Definition retain_cells (list other buffer : list Z) (polarity : Z)
  : option (Datatypes.list Z * Z) :=
  a ← zget list 0; b ← zget other 0;
  terminate (retain_loop (S (length list + length other)) list other buffer 1 1 0 a b polarity).

(** ** The set an inversion list stands for *)

(** [c] is in the set iff an odd number of the values are at most [c]. *)
Fixpoint inv_mem (l : list Z) (c : Z) : bool :=
  match l with
  | [] => false
  | x :: l => if x <=? c then negb (inv_mem l c) else inv_mem l c
  end.

(** Well-formed: strictly ascending from 0 up, ended by [UNICODESET_HIGH]. *)
Definition wf_list (l : list Z) : Prop :=
  StronglySorted Z.lt l /\ Forall (Z.le 0) l /\ last l = Some UNICODESET_HIGH.

(** [a] followed by [r] ascends strictly to [UNICODESET_HIGH]. *)
Definition chain (a : Z) (r : list Z) : Prop :=
  StronglySorted Z.lt (a :: r) /\ last (a :: r) = Some UNICODESET_HIGH.

(** The cells from index [i] on start with [r]. *)
Definition suffix_at (cells : list Z) (i : Z) (r : list Z) : Prop :=
  0 <= i /\ exists stale, drop (Z.to_nat i) cells = r ++ stale.

Lemma suffix_at_zget cells i x r : suffix_at cells i (x :: r) -> zget cells i = Some x.
Proof.
  intros [Hi [st E]]. apply zget_Some_lookup. split; [done|].
  rewrite <- (Nat.add_0_r (Z.to_nat i)), <- lookup_drop, E. done.
Qed.

Lemma suffix_at_tail cells i x r : suffix_at cells i (x :: r) -> suffix_at cells (i + 1) r.
Proof.
  intros [Hi [st E]]. split; [lia|]. exists st.
  replace (Z.to_nat (i + 1)) with (Z.to_nat i + 1)%nat by lia.
  rewrite <- drop_drop, E. done.
Qed.

Lemma chain_bound a r : chain a r -> a <= UNICODESET_HIGH.
Proof.
  intros [Hs Hl]. destruct r as [|x r]; [simpl in Hl; simplify_eq; lia|].
  apply StronglySorted_cons in Hs as [Hf _].
  apply Z.lt_le_incl, (proj1 (Forall_forall _ _) Hf).
  apply last_Some_elem_of. by rewrite last_cons_cons in Hl.
Qed.

Lemma chain_next a r :
  chain a r -> a <> UNICODESET_HIGH ->
  exists a' r', r = a' :: r' /\ a < a' /\ chain a' r'.
Proof.
  intros [Hs Hl] Hne. destruct r as [|x r]; [simpl in Hl; simplify_eq; lia|].
  exists x, r. apply StronglySorted_cons in Hs as [Hf Hs]. apply Forall_cons in Hf as [? _].
  split_and!; [done|done|]. split; [done|]. by rewrite last_cons_cons in Hl.
Qed.

Lemma chain_HIGH r : chain UNICODESET_HIGH r -> r = [].
Proof.
  intros [Hs Hl]. destruct r as [|x r]; [done|]. exfalso.
  apply StronglySorted_cons in Hs as [Hf _]. rewrite last_cons_cons in Hl.
  apply last_Some_elem_of in Hl. apply (proj1 (Forall_forall _ _) Hf) in Hl. lia.
Qed.

Lemma inv_mem_app l1 l2 c : inv_mem (l1 ++ l2) c = xorb (inv_mem l1 c) (inv_mem l2 c).
Proof.
  induction l1 as [|x l1 IH]; simpl; [by destruct (inv_mem l2 c)|]. rewrite IH.
  destruct (x <=? c), (inv_mem l1 c), (inv_mem l2 c); done.
Qed.

Lemma inv_mem_above l c : Forall (fun x => c < x) l -> inv_mem l c = false.
Proof. induction 1 as [|x l Hx Hl IH]; simpl; [done|]. zcase; [lia|done]. Qed.

Lemma inv_mem_chain_above a r c : chain a r -> c < a -> inv_mem (a :: r) c = false.
Proof.
  intros [Hs _] Hc. apply inv_mem_above. apply StronglySorted_cons in Hs as [Hf _].
  constructor; [done|]. eapply Forall_impl; [done|]. simpl. lia.
Qed.

Lemma inv_mem_cons_le x l c : x <= c -> inv_mem (x :: l) c = negb (inv_mem l c).
Proof. intros. simpl. zcase; [done|lia]. Qed.

Lemma inv_mem_cons_gt x l c : c < x -> inv_mem (x :: l) c = inv_mem l c.
Proof. intros. simpl. zcase; [lia|done]. Qed.

(** Values pushed in ascending order from [lo] on, below [UNICODESET_HIGH]. *)
Definition ascending_from (lo : Z) (new : list Z) : Prop :=
  StronglySorted Z.lt new /\ Forall (fun x => lo <= x < UNICODESET_HIGH) new.

Lemma ascending_weaken lo lo' new : lo' <= lo -> ascending_from lo new -> ascending_from lo' new.
Proof. intros ? [? Hf]. split; [done|]. eapply Forall_impl; [done|]. simpl. lia. Qed.

Lemma ascending_nil lo : ascending_from lo [].
Proof. split; constructor. Qed.

Lemma ascending_cons lo x new :
  lo <= x < UNICODESET_HIGH -> ascending_from (x + 1) new -> ascending_from lo (x :: new).
Proof.
  intros Hx [Hs Hf]. split.
  - constructor; [done|]. eapply Forall_impl; [done|]. simpl. lia.
  - constructor; [lia|]. eapply Forall_impl; [done|]. simpl. lia.
Qed.

Lemma ascending_mem lo new c : ascending_from lo new -> c < lo -> inv_mem new c = false.
Proof. intros [_ Hf] Hc. apply inv_mem_above. eapply Forall_impl; [done|]. simpl. lia. Qed.

Definition pol (pa pb : bool) : Z := (if pa then 1 else 0) + (if pb then 2 else 0).
Lemma in_bmpBlock_spec b l c :
  wf_list l -> represents b l -> 0x800 <= c < 0x10000 -> ~ surrogate_block (c / 64) ->
  in_bmpBlock b c = Some (inv_mem l c).
Proof.
  intros Hwf Hr Hc Hns. destruct (rep_blocks b l Hr) as [Hz Hb]. rewrite in_bmpBlock_bits by (done || lia).
  specialize (Hb (c / 64) ltac:(dlia)). destruct (decide _) as [[?|?]|_]; [dlia|done|].
  destruct (bit_at _ (c / 64 + 1024)) eqn:E.
  - apply containsSlow_spec; auto; try dlia. unfold boundary_of.
    destruct (Z.eqb_spec (c / 4096) 0), (Z.eqb_spec (c / 4096) 0x11), (Z.eqb_spec (c / 4096 + 1) 0),
      (Z.eqb_spec (c / 4096 + 1) 0x11); dlia.
  - destruct Hb as [Hb|Hb]; [congruence|]. by rewrite (Hb c eq_refl).
Qed.

Lemma contains_represented b l c :
  wf_list l -> represents b l -> 0 <= c < UNICODESET_HIGH -> contains b c = Some (inv_mem l c).
Proof.
  intros Hwf Hr Hc. unfold UNICODESET_HIGH in Hc. unfold contains, uint32. rewrite Z.mod_small by lia.
  destruct (Z.leb_spec c 0x7f).
  { destruct (rep_ascii b l Hr) as [_ Ha]. rewrite Ha by lia. destruct (Z.ltb_spec c 0x80); [|lia].
    cbn [mbind option_bind]. f_equal. by destruct (inv_mem l c). }
  destruct (Z.leb_spec c 0x7ff).
  { destruct (rep_table b l Hr) as [Hz Ht]. rewrite in_table7FF_spec, Ht by (done || lia).
    by destruct (Z.ltb_spec c 0x80); [lia|]. }
  destruct (_ || _) eqn:E.
  { apply in_bmpBlock_spec; auto; [lia|]. unfold surrogate_block. dlia. }
  destruct (Z.leb_spec c 0x10ffff); [|lia]. apply containsSlow_spec; auto; try lia. cbn. lia.
Qed.

(** *** The constructor *)

Lemma bit_at_update table table' f i n c :
  zlen table = 64 -> 0 <= c ->
  (forall j, zget table' j = if (i <=? j) && (j <? i + n) then f <$> zget table j else zget table j) ->
  bit_at table' c = if (i <=? c mod 64) && (c mod 64 <? i + n)
                    then match zget table (c mod 64) with Some x => Z.testbit (f x) (c / 64) | None => false end
                    else bit_at table c.
Proof.
  intros Hz Hc Hg. unfold bit_at. rewrite Hg. destruct (_ && _); [|done]. by destruct (zget table _).
Qed.
Lemma ascii_back_spec fuel u b st :
  Forall byte8 (u ++ [b]) -> b < 0x80 -> (length u < fuel)%nat ->
  let B v := zlen v - run8 P (rev (pieces v)) in
  ascii_back fuel set ((u ++ [b]) ++ st) b (zlen u) cond = Some (inl (B (u ++ [b]))) \/
  exists u' b' st', (u ++ [b]) ++ st = (u' ++ [b']) ++ st' /\ (length u' < length u)%nat /\ Forall byte8 (u' ++ [b']) /\ 0x80 <= b' /\
    B (u ++ [b]) = B (u' ++ [b']) /\ ascii_back fuel set ((u ++ [b]) ++ st) b (zlen u) cond = Some (inr (zlen u', b')).
Proof.
  revert u b st. induction fuel as [|fuel IH]; intros u b st Hb Hlt Hf B; [lia|]. pose proof Hb as [Hbu Hb0]%Forall_app. rewrite Forall_singleton in Hb0.
  assert (Hnt : U8_IS_TRAIL b = false) by (rewrite trail_byte by done; lia).
  cbn [ascii_back]. unfold byte8 in Hb0. rewrite ascii_lookup by lia. cbn [mbind option_bind].
  assert (Hlone : lone b = b) by (unfold lone; destruct (Z.ltb_spec b 0x80); [done|lia]). rewrite Hlone. fold (P b).
  assert (HB : B (u ++ [b]) = if P b then B u else zlen u + 1).
  { unfold B. rewrite pieces_snoc_lone, rev_app_distr by done. cbn [rev app run8]. rewrite piece_value_lone by done.
    destruct (Z.ltb_spec b 0x80); [|lia]. rewrite zlen_snoc. change (zlen [b]) with 1. destruct (P b); lia. }
  rewrite HB. destruct (P b); cbn [negb]; [|by left].
  destruct u as [|b' u _] using rev_ind; [by left|]. rewrite zlen_snoc in *. pose proof (zlen_nonneg u).
  destruct (Z.eqb_spec (zlen u + 1) 0); [lia|]. replace (zlen u + 1 - 1) with (zlen u) by lia.
  rewrite <- (app_assoc (u ++ [b'])). cbn [app].
  assert (Hg : zget ((u ++ [b']) ++ b :: st) (zlen u) = Some b') by (rewrite <- app_assoc; apply zget_middle). rewrite Hg. cbn [mbind option_bind].
  rewrite length_app in Hf. destruct (Z.ltb_spec b' 0x80).
  - destruct (IH u b' (b :: st) Hbu) as [->|(u' & b2 & st' & E & Hl & Hb2 & Hge & HB2 & ->)]; [done|simpl in Hf; lia|by left|].
    right. exists u', b2, st'. split_and!; auto. rewrite length_app. lia.
  - right. exists u, b', (b :: st). rewrite length_app. split_and!; auto. simpl. lia.
Qed.

Lemma last_own u b :
  Forall byte8 (u ++ [b]) -> 0x80 <= b ->
  exists front w, pieces (u ++ [b]) = front ++ [w] /\ u ++ [b] = concat front ++ w /\ 0 < zlen w /\
    pieces (concat front) = front /\ in_tables set (piece_value (-3) w) = Some (inv_mem l (piece_value (-3) w)).
Proof.
  intros Hb Hge. destruct (pieces (u ++ [b])) as [|w front _] eqn:E using rev_ind.
  { pose proof (pieces_concat (u ++ [b])) as Hc. rewrite E in Hc. by destruct u. }
  exists front, w. pose proof (pieces_concat (u ++ [b])) as Hc. rewrite E, concat_app in Hc. cbn [concat] in Hc. rewrite app_nil_r in Hc.
  pose proof (pieces_own (u ++ [b])) as Ho. rewrite E, Forall_app, Forall_singleton in Ho. destruct Ho as [_ (b0 & v & ->)].
  rewrite <- Hc, Forall_app, Forall_cons in Hb. destruct Hb as (_ & Hb0 & Hbt).
  split; [done|]. split; [done|]. split; [rewrite zlen_cons; pose proof (zlen_nonneg (own_trails b0 v)); lia|].
  split; [by eapply pieces_front|]. destruct (Z.lt_ge_cases b0 0x80) as [Hlt|Hge0].
  - exfalso. unfold own_trails in Hc. destruct (count_of b0 Hb0) as [C _]. rewrite C in Hc by lia. cbn [Z.to_nat take_trails] in Hc.
    apply app_inj_tail in Hc as [_ ->]. lia.
  - destruct (multi_value b0 (own_trails b0 v) Hb0 Hge0 Hbt) as [Hr Hs]. by apply in_tables_spec.
Qed.

Lemma spanBackUTF8_loop_spec fuel u st :
  Forall byte8 u -> u <> [] -> (length u < fuel)%nat ->
  spanBackUTF8_loop fuel set (u ++ st) (zlen u) cond = Some (zlen u - run8 P (rev (pieces u))).
Proof.
  revert u st. induction fuel as [|fuel IH]; intros u st Hb Hne Hf; [lia|]. destruct u as [|b u _] using rev_ind; [done|].
  cbn [spanBackUTF8_loop]. replace (zlen (u ++ [b]) - 1) with (zlen u) by (rewrite zlen_snoc; lia).
  assert (Hg : zget ((u ++ [b]) ++ st) (zlen u) = Some b) by (rewrite <- app_assoc; apply zget_middle). rewrite Hg. cbn [mbind option_bind].
  assert (Hlast : exists r, (if b <? 0x80 then ascii_back (S (Z.to_nat (zlen u))) set ((u ++ [b]) ++ st) b (zlen u) cond
      else Some (inr (zlen u, b))) = Some r /\
    (r = inl (zlen (u ++ [b]) - run8 P (rev (pieces (u ++ [b])))) \/
     exists u' b' st', (u ++ [b]) ++ st = (u' ++ [b']) ++ st' /\ (length u' <= length u)%nat /\ Forall byte8 (u' ++ [b']) /\ 0x80 <= b' /\
       zlen (u ++ [b]) - run8 P (rev (pieces (u ++ [b]))) = zlen (u' ++ [b']) - run8 P (rev (pieces (u' ++ [b']))) /\ r = inr (zlen u', b'))).
  { destruct (Z.ltb_spec b 0x80).
    - destruct (ascii_back_spec (S (Z.to_nat (zlen u))) u b st Hb) as [->|(u' & b' & st' & E & Hl & Hb' & Hge & HB & ->)];
        [done|unfold zlen; lia|eauto|]. eexists. split; [done|]. right. exists u', b', st'. split_and!; auto. lia.
    - eexists. split; [done|]. right. exists u, b, st. split_and!; auto. }
  destruct Hlast as (r & -> & [->|(u' & b' & st' & E & Hl & Hb' & Hge & HB & ->)]); cbn [mbind option_bind]; [done|].
  rewrite E, HB. destruct (last_own u' b' Hb' Hge) as (front & w & Ep & Ec & Hw & Hfr & Ht).
  pose proof (prev_char_spec (-3) (u' ++ [b']) front w st' Hb' ltac:(lia) Ep) as Hp. unfold prev_char in Hp.
  replace (zlen (u' ++ [b']) - 1) with (zlen u') in Hp by (rewrite zlen_snoc; lia).
  assert (Hg' : zget ((u' ++ [b']) ++ st') (zlen u') = Some b') by (rewrite <- app_assoc; apply zget_middle).
  rewrite Hg' in Hp. cbn [mbind option_bind] in Hp. destruct (Z.leb_spec 0x80 b'); [|lia]. rewrite Hp. cbn [mbind option_bind].
  rewrite Ht. cbn [mbind option_bind]. rewrite Ep, rev_app_distr. cbn [rev app run8]. fold (P (piece_value (-3) w)).
  destruct (P (piece_value (-3) w)); cbn [negb]; [|f_equal; rewrite zlen_snoc; lia].
  replace (zlen (u' ++ [b']) - zlen w) with (zlen (concat front)) by (rewrite Ec, zlen_app; lia).
  rewrite Ec, zlen_app, <- app_assoc. pose proof (zlen_nonneg (concat front)) as Hn.
  destruct (Z.ltb_spec 0 (zlen (concat front))) as [Hpos|].
  - rewrite IH, Hfr; [f_equal; lia| | |].
    + rewrite Ec, Forall_app in Hb'. apply Hb'.
    + intros E0. rewrite E0 in Hpos. done.
    + apply (f_equal zlen) in Ec. rewrite !zlen_app in Ec. change (zlen [b']) with 1 in Ec. rewrite length_app in Hf.
      unfold zlen in *. simpl in Hf. lia.
  - assert (concat front = []) as E0 by (apply length_zero_iff_nil; unfold zlen in *; lia).
    assert (front = []) as -> by (rewrite <- Hfr, E0; done). cbn [concat rev run8]. change (zlen (@nil Z)) with 0. f_equal. lia.
Qed.
End Tables.

(** [BMPSet::spanUTF8] and [spanBackUTF8] over any bytes, well-formed or not, return the end
    (resp. start) of the longest prefix (suffix) of UTF-8 sequences whose membership in the set
    equals the condition, an ill-formed sequence counting as one U+FFFD; no step reads outside
    the text or the tables, although lead bytes are looked up without assembling code points. *)
Theorem BMPSet_spanUTF8 l st u cond :
  wf_list l -> Forall byte8 u -> u <> [] ->
  exists b, BMPSet.new (l ++ st) (zlen l) = Some b /\
    spanUTF8 b u (zlen u) cond = Some (run8 (fun c => Bool.eqb (inv_mem l c) cond) (pieces u)) /\
    spanBackUTF8 b u (zlen u) cond = Some (zlen u - run8 (fun c => Bool.eqb (inv_mem l c) cond) (rev (pieces u))).
Proof.
  intros Hwf Hu Hne. destruct (BMPSet.new_represents l st Hwf) as (b & E & Hr). exists b. split; [done|]. split.
  - by apply spanUTF8_spec.
  - unfold spanBackUTF8. rewrite <- (app_nil_r u) at 2. apply spanBackUTF8_loop_spec; auto. unfold zlen. lia.
Qed.

(** [A], U+1F600, U+07C0, an overlong lead, [Z], a truncated sequence. *)
Lemma BMPSet_spanUTF8_witness :
  exists b, BMPSet.new (BMPSet.sample ++ []) 6 = Some b /\
    spanUTF8 b [0x41; 0xf0; 0x9f; 0x98; 0x80; 0xdf; 0x80; 0xc0; 0x5a; 0xe2; 0x82] 11 true = Some 7 /\
    spanBackUTF8 b [0x41; 0xf0; 0x9f; 0x98; 0x80; 0xdf; 0x80; 0xc0; 0x5a; 0xe2; 0x82] 11 true = Some 11.
Proof.
  apply (BMPSet_spanUTF8 BMPSet.sample [] [0x41; 0xf0; 0x9f; 0x98; 0x80; 0xdf; 0x80; 0xc0; 0x5a; 0xe2; 0x82] true).
  - exact BMPSet.sample_wf.
  - repeat constructor; unfold byte8; lia.
  - discriminate.
Defined.
End BMPSetUtf8.
(** [for (bmpLength=0; bmpLength<length && list[bmpLength]<=0xffff; ++bmpLength) {}] *)
Fixpoint count_bmp (n : nat) (cells : list Z) (k : Z) : option Z :=
  match n with
  | O => Some k
  | S n => x ← zget cells k; if x <=? 0xffff then count_bmp n cells (k + 1) else Some k
  end.

(** [serialize(dest, destCapacity, ec)]; a null [dest] is [None].  The result is the
    buffer, the length and the error code. *)
Definition serialize s (dest : option (list Z)) (destCapacity : Z) (ec : UErrorCode)
  : option (option (list Z) * Z * UErrorCode) :=
  if U_FAILURE ec then Some (dest, 0, ec)
  else if (destCapacity <? 0) ||
          ((0 <? destCapacity) && match dest with None => true | Some _ => false end)
  then Some (dest, 0, U_ILLEGAL_ARGUMENT_ERROR)
  else
    let length := len s - 1 in
    if length =? 0 then
      if 0 <? destCapacity then d ← dest; d ← zset d 0 0; Some (Some d, 1, ec)
      else Some (dest, 1, U_BUFFER_OVERFLOW_ERROR)
    else
      cells ← list_ s;
      last ← zget cells (length - 1);
      '(bmpLength, length) ←
        (if last <=? 0xffff then Some (length, length)
         else first ← zget cells 0;
              if 0x10000 <=? first then Some (0, length * 2)
              else k ← count_bmp (Z.to_nat length) cells 0;
                   Some (k, k + 2 * (length - k)));
      if 0x7fff <? length then Some (dest, 0, U_INDEX_OUTOFBOUNDS_ERROR)
      else
        let destLength := length + (if bmpLength <? length then 2 else 1) in
        if destLength <=? destCapacity then
          d ← dest;
          d ← zset d 0 (uint16 length);
          '(d, at_) ← (if bmpLength <? length
                       then x ← zget d 0; d ← zset d 0 (Z.lor x 0x8000);
                            d ← zset d 1 (uint16 bmpLength); Some (d, 1)
                       else Some (d, 0));
          let at_ := at_ + 1 in
          d ← write_bmp (Z.to_nat bmpLength) d at_ cells 0;
          d ← write_supplementary (Z.to_nat ((length - bmpLength + 1) / 2)) d (at_ + bmpLength)
                cells bmpLength;
          Some (Some d, destLength, ec)
        else Some (dest, destLength, U_BUFFER_OVERFLOW_ERROR).
Lemma splice_collapse l1' : x = c + 1 -> l1 = l1' ++ [c] ->
  wf_list (l1' ++ [] ++ tail2) /\
  forall d, d < UNICODESET_HIGH -> inv_mem (l1' ++ [] ++ tail2) d =
    xorb (inv_mem (l1 ++ x :: l2) d) (inv_mem [c; c + 1] d).
Proof using Hc Hle Hx S1 S2 P1 P2 Hlast.
  intros Ex El. destruct (tail2_facts Ex) as (St & Pt & Lt & Ht & Mt).
  pose proof S1 as Sp. pose proof P1 as Pp. rewrite El in Sp, Pp |- *.
  apply StronglySorted_app in Sp as (Hlt & S1' & _). apply Forall_app in Pp as [P1' _]. split.
  - apply wf_list_splice; auto; try constructor.
    + intros y z Hy Hz. specialize (Hlt y c Hy ltac:(set_solver)). specialize (Ht z Hz). lia.
    + intros y z Hy. by apply elem_of_nil in Hy.
  - intros d Hd. rewrite !inv_mem_app, (inv_mem_app [x] l2), Mt by done. rewrite Ex. simpl.
    repeat (zcase; simpl; try lia); destruct (inv_mem l1' d), (inv_mem l2 d); done.
Qed.

Lemma splice_after l1' : c + 1 < x -> l1 = l1' ++ [c] ->
  wf_list (l1' ++ [c + 1] ++ x :: l2) /\
  forall d, d < UNICODESET_HIGH -> inv_mem (l1' ++ [c + 1] ++ x :: l2) d =
    xorb (inv_mem (l1 ++ x :: l2) d) (inv_mem [c; c + 1] d).
Proof using Hc Hle Hx S1 S2 P1 P2 Hlast.
  intros Ex El. pose proof S1 as Sp. pose proof P1 as Pp. rewrite El in Sp, Pp |- *.
  apply StronglySorted_app in Sp as (Hlt & S1' & _). apply Forall_app in Pp as [P1' _].
  pose proof S2 as [Sx _]%StronglySorted_cons.
  assert (Hge : forall z, z ∈ x :: l2 -> c + 1 < z).
  { intros z [->|Hz]%elem_of_cons; [done|]. pose proof (proj1 (Forall_forall _ _) Sx z Hz). lia. }
  split.
  - apply wf_list_splice; auto.
    + repeat constructor.
    + repeat constructor. lia.
    + intros y z Hy Hz. specialize (Hlt y c Hy ltac:(set_solver)).
      apply elem_of_app in Hz as [->%list_elem_of_singleton|Hz]; [lia|]. specialize (Hge z Hz). lia.
    + intros y z ->%list_elem_of_singleton Hz. by apply Hge.
  - intros d Hd. rewrite !inv_mem_app, (inv_mem_app [x] l2). simpl.
    repeat (zcase; simpl; try lia); destruct (inv_mem l1' d), (inv_mem l2 d); done.
Qed.

Lemma splice_between : c + 1 < x -> last l1 <> Some c ->
  wf_list (l1 ++ [c; c + 1] ++ x :: l2) /\
  forall d, d < UNICODESET_HIGH -> inv_mem (l1 ++ [c; c + 1] ++ x :: l2) d =
    xorb (inv_mem (l1 ++ x :: l2) d) (inv_mem [c; c + 1] d).
Proof using Hc Hle Hx S1 S2 P1 P2 Hlast.
  intros Ex Hn. pose proof (below_c l1 c Hle S1 Hn) as Hb. pose proof S2 as [Sx _]%StronglySorted_cons.
  assert (Hge : forall z, z ∈ x :: l2 -> c + 1 < z).
  { intros z [->|Hz]%elem_of_cons; [done|]. pose proof (proj1 (Forall_forall _ _) Sx z Hz). lia. }
  split.
  - apply wf_list_splice; auto.
    + repeat constructor. lia.
    + repeat constructor; lia.
    + intros y z Hy Hz. specialize (Hb y Hy).
      apply elem_of_app in Hz as [Hz|Hz]; [set_unfold in Hz; lia|]. specialize (Hge z Hz). lia.
    + intros y z Hy Hz. specialize (Hge z Hz). set_unfold in Hy. lia.
  - intros d Hd. rewrite !inv_mem_app. apply eq_true_iff_eq.
    destruct (inv_mem l1 d), (inv_mem (x :: l2) d), (inv_mem [c; c + 1] d); done.
Qed.
End Splice.

Lemma odd_land i : negb (Z.land i 1 =? 0) = Z.odd i.
Proof.
  change 1 with (Z.ones 1). rewrite land_low by lia. change (2 ^ 1) with 2. rewrite Zmod_odd.
  by destruct (Z.odd i).
Qed.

= = =

*What you are asked to do*. Search the data for the string "strictly" and copy each line where it appears.

*Solved exercise*.
(** Well-formed: strictly ascending from 0 up, ended by [UNICODESET_HIGH]. *)
(** [a] followed by [r] ascends strictly to [UNICODESET_HIGH]. *)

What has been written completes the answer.